▶ **Action item**
Print each line from the start of the records below up through the line where "exists cts' i, find_alloc_counts" is found, exactly as given.

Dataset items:
......

(** An update of the counts of a name: what becomes of the list *)
Lemma update_list (f : counts -> counts) (cts : list counts) (n : cstring) :
  (forall c, ct_name (f c) = ct_name c) -> named cts ->
  exists cts' i, find_alloc_counts cts (Some n) = Some (cts', i) /\ named (alter f i cts') /\
    (forall n', look (alter f i cts') n'
       = if bool_decide (n' = n) then Some (f (default (fresh_counts n) (look cts n)))
         else look cts n') /\
    look (drop i (alter f i cts')) n = Some (f (default (fresh_counts n) (look cts n))) /\
    (i < length cts')%nat.
Proof.
  intros Hf Hnm. destruct (alloc_alter_look f cts n n Hf) as (cts' & i & He & (c & Hi & Hc) & Hnames & Hl).
  exists cts', i. split; [done|]. split_and!.
  - destruct Hnames as [Hn|[Hn Hs]].
    + eapply named_names; [|exact Hnm]. by rewrite named_alter.
    + eapply named_snoc; [|exact Hn|exact Hnm]. by rewrite named_alter.
  - intros n'. destruct (alloc_alter_look f cts n n' Hf) as (c2 & i2 & He2 & _ & _ & Hl2).
    rewrite He in He2. injection He2 as <- <-. exact Hl2.
  - rewrite bool_decide_eq_true_2 in Hl by done.
    assert (alter f i cts' !! i = Some (f c)) as Ha by (by rewrite list_lookup_alter_eq, Hi).
    rewrite (drop_S _ _ _ Ha), look_cons, Hf.
    rewrite (proj2 (name_is_some (ct_name c) n)) by done. rewrite <-Hl. symmetry.
    assert (forall l j x, l !! j = Some x -> NoDup (map ct_name l) -> ct_name x = Some n ->
              look l n = Some x) as Hgen.
    { clear. induction l as [|q l IH]; intros [|j] x; cbn; try done.
      - intros [= ->] _ Hx. rewrite look_cons. by rewrite (proj2 (name_is_some _ n) Hx).
      - intros Hj Hnd Hx. apply NoDup_cons in Hnd as [Hni Hnd]. rewrite look_cons.
        destruct (name_is (ct_name q) n) eqn:E; [|by eapply IH].
        apply name_is_some in E. destruct Hni. rewrite E, <-Hx.
        apply list_elem_of_fmap_2. by eapply list_elem_of_lookup_2. }
    apply (Hgen _ i); [done| |by rewrite Hf].
    rewrite named_alter by done. destruct Hnames as [->|[Hn ->]]; [by destruct Hnm|].
    apply NoDup_app. destruct Hnm as [Hnd _]. split_and!; [done| |apply NoDup_singleton].
    intros y Hy Hy'. apply list_elem_of_singleton in Hy' as ->.
    apply list_elem_of_fmap in Hy as (q & Hq & Hy). clear -Hn Hq Hy.
    induction cts as [|p l IH]; [by apply not_elem_of_nil in Hy|]. rewrite look_cons in Hn.
    apply elem_of_cons in Hy as [->|Hy].
    + by rewrite (proj2 (name_is_some (ct_name p) n)) in Hn.
    + destruct (name_is (ct_name p) n); [done|]. by apply IH.
  - by apply lookup_lt_Some in Hi.
Qed.
(* ===== verification/AvlProps.v ===== *)
(** * The balanced index is a sorted map

    Order and balance of the trees of [AvlTree], what search, insertion,
    deletion and iteration do to them, and the index laws for the tree. *)

From Stdlib Require Import ZArith Lia Ascii String Sorted.
From S2P Require Import Prelude Index AvlTree.
Import Avl.

Module AvlProps.

(** ** [strcmp] is a total order *)

Lemma code_inj (c d : ascii) : code c = code d -> c = d.
Proof. intros Hc. rewrite <-(chr_code c), <-(chr_code d). by f_equal. Qed.

Lemma strcmp_eq (a b : cstring) : strcmp a b = Eq <-> a = b.
Proof.
  revert b. induction a as [|c a IH]; intros [|d b]; cbn; try done.
  destruct (Z.compare_spec (code c) (code d)) as [He|Hl|Hg].
  - apply code_inj in He as ->. rewrite IH. split; [by intros ->|by intros [= ->]].
  - split; [done|]. intros [= -> ->]. lia.
  - split; [done|]. intros [= -> ->]. lia.
Qed.

Lemma strcmp_opp (a b : cstring) : strcmp b a = CompOpp (strcmp a b).
Proof.
  revert b. induction a as [|c a IH]; intros [|d b]; cbn; try done.
  rewrite (Z.compare_antisym (code c) (code d)). destruct (code c ?= code d); cbn; [apply IH|done..].
Qed.

Lemma strcmp_trans (a b c : cstring) : strcmp a b = Lt -> strcmp b c = Lt -> strcmp a c = Lt.
Proof.
  revert b c. induction a as [|x a IH]; intros [|y b] [|z c]; cbn; try done.
  destruct (Z.compare_spec (code x) (code y)); destruct (Z.compare_spec (code y) (code z));
    try done; intros Ha Hb.
  - apply code_inj in H as ->. apply code_inj in H0 as ->. rewrite Z.compare_refl. by eapply IH.
  - apply code_inj in H as ->. by rewrite (proj2 (Z.compare_lt_iff _ _) H0).
  - apply code_inj in H0 as <-. by rewrite (proj2 (Z.compare_lt_iff _ _) H).
  - by rewrite (proj2 (Z.compare_lt_iff (code x) (code z))) by lia.
Qed.

(** A comparison is a total order: equality of the arguments is up to the
    comparison. *)
Record total_order {A : Type} (c : A -> A -> comparison) : Prop := {
  to_opp : forall a b, c b a = CompOpp (c a b);
  to_trans : forall a b d, c a b = Lt -> c b d = Lt -> c a d = Lt;
  to_eq : forall a b d, c a b = Eq -> c a d = c b d }.

Lemma compkey_order {V : Type} (ptrcmp : V -> V -> comparison) (dup : dup_mode) :
  dup = AVL_NO_DUP_KEYS \/ total_order ptrcmp -> total_order (compkey ptrcmp dup).
Proof.
  intros Ho. split.
  - intros a b. unfold compkey. rewrite (strcmp_opp (key a)).
    destruct (strcmp (key a) (key b)); cbn; [|done..].
    destruct Ho as [->|[Hopp _ _]]; [done|]. destruct dup; [done|apply Hopp..].
  - intros a b d. unfold compkey.
    destruct (strcmp (key a) (key b)) eqn:Eab; [|intros _|done].
    + apply strcmp_eq in Eab as ->. destruct (strcmp (key b) (key d)); [|done..].
      destruct Ho as [->|[_ Htr _]]; [done|]. destruct dup; [done|apply Htr..].
    + destruct (strcmp (key b) (key d)) eqn:Ebd; [|intros _|done].
      * apply strcmp_eq in Ebd as <-. by rewrite Eab.
      * by rewrite (strcmp_trans _ _ _ Eab Ebd).
  - intros a b d. unfold compkey. destruct (strcmp (key a) (key b)) eqn:Eab; [|done..].
    apply strcmp_eq in Eab as ->. intros Hp. destruct (strcmp (key b) (key d)); [|done..].
    destruct Ho as [->|[_ _ Heq]]; [done|]. destruct dup; [done|by apply Heq..].
Qed.

(** ** Order *)

Section Order.
Context {A : Type} (cmp : A -> A -> comparison) (Hcmp : total_order cmp).

Definition lt_by (a b : A) : Prop := cmp a b = Lt.
Definition sorted (l : list A) : Prop := StronglySorted lt_by l.

Lemma lt_trans (a b c : A) : lt_by a b -> lt_by b c -> lt_by a c.
Proof. apply (to_trans _ Hcmp). Qed.

Lemma cmp_refl (a : A) : cmp a a = Eq.
Proof. pose proof (to_opp _ Hcmp a a) as H. by destruct (cmp a a). Qed.

Lemma cmp_gt (a b : A) : cmp a b = Gt <-> lt_by b a.
Proof. unfold lt_by. rewrite (to_opp _ Hcmp a b). by destruct (cmp a b). Qed.

Lemma cmp_eq_l (a b c : A) : cmp a b = Eq -> cmp a c = cmp b c.
Proof. apply (to_eq _ Hcmp). Qed.

Lemma cmp_eq_sym (a b : A) : cmp a b = Eq -> cmp b a = Eq.
Proof. intros H. by rewrite (to_opp _ Hcmp a b), H. Qed.

Lemma lt_irrefl (a : A) : ~ lt_by a a.
Proof. unfold lt_by. by rewrite cmp_refl. Qed.

(** A sorted list around one of its elements *)
Lemma sorted_mid (a b : list A) (x : A) :
  sorted (a ++ x :: b) <->
  sorted a /\ sorted b /\ Forall (fun y => lt_by y x) a /\ Forall (lt_by x) b.
Proof.
  unfold sorted. induction a as [|y a IH]; cbn.
  - split.
    + intros Hs. apply StronglySorted_inv in Hs as [? ?]. split_and!; try done. constructor.
    + intros (_ & ? & _ & ?). by constructor.
  - split.
    + intros Hs. apply StronglySorted_inv in Hs as [Hs Hf]. apply IH in Hs as (? & ? & ? & ?).
      apply Forall_app in Hf as [? Hf]. apply Forall_cons in Hf as [? ?].
      split_and!; try done; [by constructor|by apply Forall_cons_2].
    + intros (Ha & Hb & Hf & Hx). apply StronglySorted_inv in Ha as [Ha Hy].
      apply Forall_cons in Hf as [Hyx Hf]. constructor; [by apply IH|].
      apply Forall_app. split; [done|]. apply Forall_cons_2; [done|].
      eapply Forall_impl; [exact Hx|]. intros z Hz. exact (lt_trans _ _ _ Hyx Hz).
Qed.

Lemma sorted_insert (a b : list A) (x : A) :
  sorted (a ++ b) -> Forall (fun y => lt_by y x) a -> Forall (lt_by x) b -> sorted (a ++ x :: b).
Proof.
  intros Hs Ha Hb. apply sorted_mid. unfold sorted in *.
  assert (StronglySorted lt_by a /\ StronglySorted lt_by b) as [? ?]; [|done].
  clear Ha Hb. induction a as [|y a IH]; cbn in *; [split; [constructor|done]|].
  apply StronglySorted_inv in Hs as [Hs Hf]. apply IH in Hs as [? ?].
  apply Forall_app in Hf as [? _]. split; [by constructor|done].
Qed.

Lemma sorted_remove (a b : list A) (x : A) : sorted (a ++ x :: b) -> sorted (a ++ b).
Proof.
  unfold sorted. induction a as [|y a IH]; cbn; intros Hs; apply StronglySorted_inv in Hs as [Hs Hf];
    [done|].
  constructor; [by apply IH|]. apply Forall_app in Hf as [? Hf]. apply Forall_cons in Hf as [_ ?].
  by apply Forall_app.
Qed.

(** An element before [k], the same as [k] or after it *)
Lemma forall_lt_trans_l (l : list A) (x y : A) :
  Forall (fun z => lt_by z x) l -> lt_by x y -> Forall (fun z => lt_by z y) l.
Proof. intros Hl Hx. eapply Forall_impl; [exact Hl|]. intros z Hz. exact (lt_trans _ _ _ Hz Hx). Qed.

Lemma forall_lt_trans_r (l : list A) (x y : A) :
  Forall (lt_by x) l -> lt_by y x -> Forall (lt_by y) l.
Proof. intros Hl Hx. eapply Forall_impl; [exact Hl|]. intros z Hz. exact (lt_trans _ _ _ Hx Hz). Qed.

End Order.

(** ** Shape *)

Section Shape.
Context {V : Type}.
Implicit Types (t l r : tree V).

Fixpoint inorder t : list (rectype V) :=
  match t with Nil => [] | Node l r _ _ d => inorder l ++ d :: inorder r end.

Fixpoint height t : nat :=
  match t with Nil => 0 | Node l r _ _ _ => S (Nat.max (height l) (height r)) end.

(** What a balance says of the heights *)
Definition leans (b : way3) (hl hr : nat) : Prop :=
  match b with way3left => hl = S hr | way3stop => hl = hr | way3right => hr = S hl end.

Fixpoint balanced t : Prop :=
  match t with
  | Nil => True
  | Node l r b _ _ => balanced l /\ balanced r /\ leans b (height l) (height r)
  end.

Lemma height_nil t : height t = 0%nat -> t = Nil.
Proof. by destruct t. Qed.

(** The traces do not matter for any of these. *)
Lemma set_trace_shape t w :
  inorder (set_trace t w) = inorder t /\ height (set_trace t w) = height t /\
  (balanced (set_trace t w) <-> balanced t).
Proof. by destruct t. Qed.

End Shape.

(** Splits the balance facts of a goal into equations on heights. *)
Ltac shape :=
  cbn in *; rewrite <-?app_assoc in *; cbn [app] in *;
  rewrite <-?app_assoc in *; cbn [app] in *; split_and?; try done; try lia.

(** ** Insertion *)

Section Insert.
Context {V : Type}.
Variable ptrcmp : V -> V -> comparison.
Variable dup : dup_mode.
Implicit Types (t l r : tree V) (d k : rectype V).
Lemma answer_alike (i : I) (j : J) (r : request V) :
  alike i j ->
  alike (fst (answer i r)) (fst (answer j r)) /\ snd (answer i r) = snd (answer j r).
Proof.
  intros [Hi Hj Hf]. destruct r as [k v|k|k]; cbn.
  - pose proof (ix_add_wf i k v Hi) as Hi'. pose proof (ix_add_wf j k v Hj) as Hj'.
    pose proof (ix_add_ok i k v Hi) as Oi. pose proof (ix_add_ok j k v Hj) as Oj.
    pose proof (fun k' => ix_add_find i k v k' Hi) as Fi.
    pose proof (fun k' => ix_add_find j k v k' Hj) as Fj.
    destruct (ix_add k v i), (ix_add k v j). cbn in *. subst. rewrite Hf. split; [|done].
    split; [done..|]. intros k'. by rewrite Fi, Fj, !Hf.
  - by rewrite Hf.
  - pose proof (ix_delete_wf i k Hi) as Hi'. pose proof (ix_delete_wf j k Hj) as Hj'.
    pose proof (ix_delete_ok i k Hi) as Oi. pose proof (ix_delete_ok j k Hj) as Oj.
    pose proof (fun k' => ix_delete_find i k k' Hi) as Fi.
    pose proof (fun k' => ix_delete_find j k k' Hj) as Fj.
    destruct (ix_delete k i), (ix_delete k j). cbn in *. subst. rewrite Hf. split; [|done].
    split; [done..|]. intros k'. by rewrite Fi, Fj, !Hf.
Qed.

Lemma answers_alike (l : list (request V)) : forall (i : I) (j : J),
  alike i j ->
  alike (fst (answers i l)) (fst (answers j l)) /\ snd (answers i l) = snd (answers j l).
Proof.
  induction l as [|r l IH]; intros i j Ha; [done|]. cbn.
  pose proof (answer_alike i j r Ha) as [Ha' Hr].
  destruct (answer i r) as [i1 a1], (answer j r) as [j1 b1]. cbn in Ha', Hr. subst b1.
  specialize (IH i1 j1 Ha') as [Ha2 Hl].
  destruct (answers i1 l), (answers j1 l). cbn in *. by subst.
Qed.

Lemma create_alike : alike (ix_create : I) (ix_create : J).
Proof.
  split; [apply ix_create_wf..|]. intros k.
  assert (forall (K : Type) `{IndexLaws K V}, ix_find k (ix_create : K) = None) as Hn.
  { intros K ? ?. apply ix_elems_nil; [apply ix_create_wf|apply ix_create_elems]. }
  by rewrite !Hn.
Qed.

Lemma alike_permutation (i : I) (j : J) : alike i j -> Permutation (ix_elems i) (ix_elems j).
Proof.
  intros [Hi Hj Hf]. apply NoDup_Permutation.
  - by eapply NoDup_fmap_1, ix_nodup.
  - by eapply NoDup_fmap_1, ix_nodup.
  - intros [k v]. rewrite <-!ix_find_elem by done. by rewrite Hf.
Qed.

End Two.

(** C39. The tree does what an association list does: whatever sequence of
    additions, searches and deletions is made on a new index, every answer is
    the same, and at the end the iteration over the tree ends and meets the
    records of the list, each once. *)
Theorem tree_refines_list {V : Type} (l : list (request V)) :
  let '(i, ra) := answers (ix_create : TreeIndex.t V) l in
  let '(j, rb) := answers (ix_create : ListIndex.t V) l in
  ra = rb /\
  exists recs, Permutation recs (ListIndex.elems j) /\
    forall fuel, (length recs < fuel)%nat -> iterate fuel (ix_first i) = Some recs.
Proof.
  pose proof (answers_alike (I := TreeIndex.t V) (J := ListIndex.t V) l _ _ create_alike) as [Ha Hr].
  destruct (answers (_ : TreeIndex.t V) l) as [i ra], (answers (_ : ListIndex.t V) l) as [j rb].
  cbn [fst snd] in *. split; [done|]. exists (ix_elems i). split; [exact (alike_permutation i j Ha)|].
  intros fuel Hf. pose proof (alike_l _ _ Ha) as Hw.
  rewrite <-(ix_first_rest i Hw). apply iterate_rest; [by apply ix_first_wf|].
  by rewrite ix_first_rest.
Qed.

End Refinement.
(** * Data is strings: [src/lib/Libdis]

    Module [Dis]: how numbers and strings are written to a stream and read from
    one.  An unsigned number is its decimal digits after a plus sign, with the
    number of digits in front of the sign when it is more than one, the number
    of digits of that number in front of it, and so on; a string is its length
    and its characters. *)

Module Dis.

(** ** Constants *)

Definition DIS_SUCCESS : Z := 0.
Definition DIS_OVERFLOW : Z := 1.
Definition DIS_HUGEVAL : Z := 2.
Definition DIS_BADSIGN : Z := 3.
Definition DIS_LEADZRO : Z := 4.
Definition DIS_NONDIGIT : Z := 5.
Definition DIS_NULLSTR : Z := 6.
Definition DIS_EOD : Z := 7.
Definition DIS_NOMALLOC : Z := 8.
Definition DIS_PROTO : Z := 9.
Definition DIS_NOCOMMIT : Z := 10.
Definition DIS_EOF : Z := 11.

Definition DIS_BUFSIZ : Z := 64.
Definition DIS_RECURSIVE_LIMIT : nat := 30.

(** ** Writing *)

(** [discui_], [discul_] and [discull_] differ in the type of [value] only.  The
    text is built in front of [cp]; the second result is [*ndigs]. *)
Definition discui_ (cp : cstring) (value : Z) : cstring * Z :=
  let cp' := dec_loop (dec_fuel value) value cp in
  (cp', Z.of_nat (length cp') - Z.of_nat (length cp)).

(** [while (ndigs > 1) cp = discui_(cp, ndigs, &ndigs);] *)
Fixpoint discounts (fuel : nat) (cp : cstring) (ndigs : Z) : cstring :=
  match fuel with
  | O => cp
  | S fuel =>
      if ndigs >? 1 then let '(cp, ndigs) := discui_ cp ndigs in discounts fuel cp ndigs
      else cp
  end.

(** The text of a number with the sign [c]; the text is in [dis_buffer], from
    its end. *)
Definition disw_text (c : ascii) (value : Z) : cstring :=
  let '(cp, ndigs) := discui_ [] value in
  discounts (Z.to_nat ndigs) (c :: cp) ndigs.

(** The largest number of each kind, as the tables of [dis_init_tables] hold it *)
Definition dis_umax : cstring := fst (discui_ [] UINT_MAX).
Definition ulmax : cstring := fst (discui_ [] ULONG_MAX).

Section Write.
Context {S : Type} `{DisW S}.

(** The end of a function that writes *)
Definition w_commit (retval : Z) : M S Z :=
  let* r := disw_commit (retval =? DIS_SUCCESS) in
  ret (if r <? 0 then DIS_NOCOMMIT else retval).

Definition disw_ (cp : cstring) : M S Z :=
  let* r := dis_puts cp in ret (if r <? 0 then DIS_PROTO else DIS_SUCCESS).

Definition diswui_ (value : Z) : M S Z := disw_ (disw_text "+" (uint32 value)).

Definition diswui (value : Z) : M S Z :=
  let* retval := diswui_ value in w_commit retval.

Definition diswul (value : Z) : M S Z :=
  let* retval := disw_ (disw_text "+" (uint64 value)) in w_commit retval.

Definition diswull (value : Z) : M S Z :=
  let* retval := disw_ (disw_text "+" (uint64 value)) in w_commit retval.

(** [(unsigned)-(value + 1) + 1] is the magnitude of a negative number. *)
Definition diswsi (value : Z) : M S Z :=
  let '(uval, c) :=
    if value <? 0 then (uint32 (uint32 (int32 (- (value + 1))) + 1), "-"%char)
    else (uint32 value, "+"%char) in
  let* retval := disw_ (disw_text c uval) in w_commit retval.

Definition diswsl (value : Z) : M S Z :=
  let '(ulval, c) :=
    if value <? 0 then (uint64 (uint64 (int64 (- (value + 1))) + 1), "-"%char)
    else (uint64 value, "+"%char) in
  let* retval := disw_ (disw_text c ulval) in w_commit retval.

Definition diswcs (value : cstring) : M S Z :=
  let nchars := Z.of_nat (length value) in
  let* retval := diswui_ nchars in
  let* retval :=
    (if (retval =? DIS_SUCCESS) && (nchars >? 0) then
       let* r := dis_puts value in
       ret (if uint64 r =? nchars then retval else DIS_PROTO)
     else ret retval) in
  w_commit retval.

Definition diswst (value : cstring) : M S Z := diswcs value.
Definition diswuc (value : Z) : M S Z := diswui value.

End Write.

(** ** Reading *)

Section Read.
Context {S : Type} `{DisR S}.

(** The sign of [memcmp] on buffers of the same length *)
Fixpoint memcmp (a b : cstring) : comparison :=
  match a, b with
  | c :: a, d :: b => match Z.compare (code c) (code d) with Eq => memcmp a b | r => r end
  | _, _ => Eq
  end.

(** A loop over the digits of the buffer, in an unsigned type of [w] bits *)
Fixpoint digits_loop (w : Z) (cp : cstring) (v : Z) : option Z :=
  match cp with
  | [] => Some v
  | c :: cp =>
      if (schar c <? 48) || (schar c >? 57) then None
      else digits_loop w cp ((10 * v + schar c - 48) mod 2 ^ w)
  end.

(** The code and what is assigned to [*negate] and [*value], if anything is *)
Record number := Number { n_rc : Z; n_negate : option bool; n_value : option Z }.
(** The loop of [encode_DIS_attropl], [encode_DIS_attrl] and
    [encode_DIS_svrattrl] over strings and the number written last *)
Fixpoint encode_attrs (l : list (cstring * option cstring * cstring * Z)) (rc : Z) : M S Z :=
  match l with
  | [] => ret rc
  | (name, resource, value, op) :: l =>
      let name_len := uint32 (int32 (strlen name) + int32 (strlen value) + 2) in
      let name_len :=
        match resource with Some r => uint32 (name_len + (strlen r + 1)) | None => name_len end in
      let* rc :=
        or_else (diswui name_len)
          (or_else (diswst name)
             (or_else
                match resource with
                | Some r => or_else (diswui 1) (diswst r)
                | None => diswui 0
                end
                (or_else (diswst value) (diswui op)))) in
      if rc =? 0 then encode_attrs l rc else ret rc
  end.

Definition encode_list (l : list (cstring * option cstring * cstring * Z)) : M S Z :=
  let* rc := diswui (Z.of_nat (length l)) in
  if rc =? 0 then encode_attrs l rc else ret rc.

Definition encode_DIS_attropl (l : list attropl) : M S Z :=
  encode_list (map (fun a => (name a, resource a, value a, uint32 (op a))) l).

(** [SET], the first of [enum batch_op], in place of the operation *)
Definition encode_DIS_attrl (l : list attropl) : M S Z :=
  encode_list (map (fun a => (name a, resource a, value a, 0)) l).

......

▶ **Result of this task**
(** An update of the counts of a name: what becomes of the list *)
Lemma update_list (f : counts -> counts) (cts : list counts) (n : cstring) :
  (forall c, ct_name (f c) = ct_name c) -> named cts ->
  exists cts' i, find_alloc_counts cts (Some n) = Some (cts', i) /\ named (alter f i cts') /\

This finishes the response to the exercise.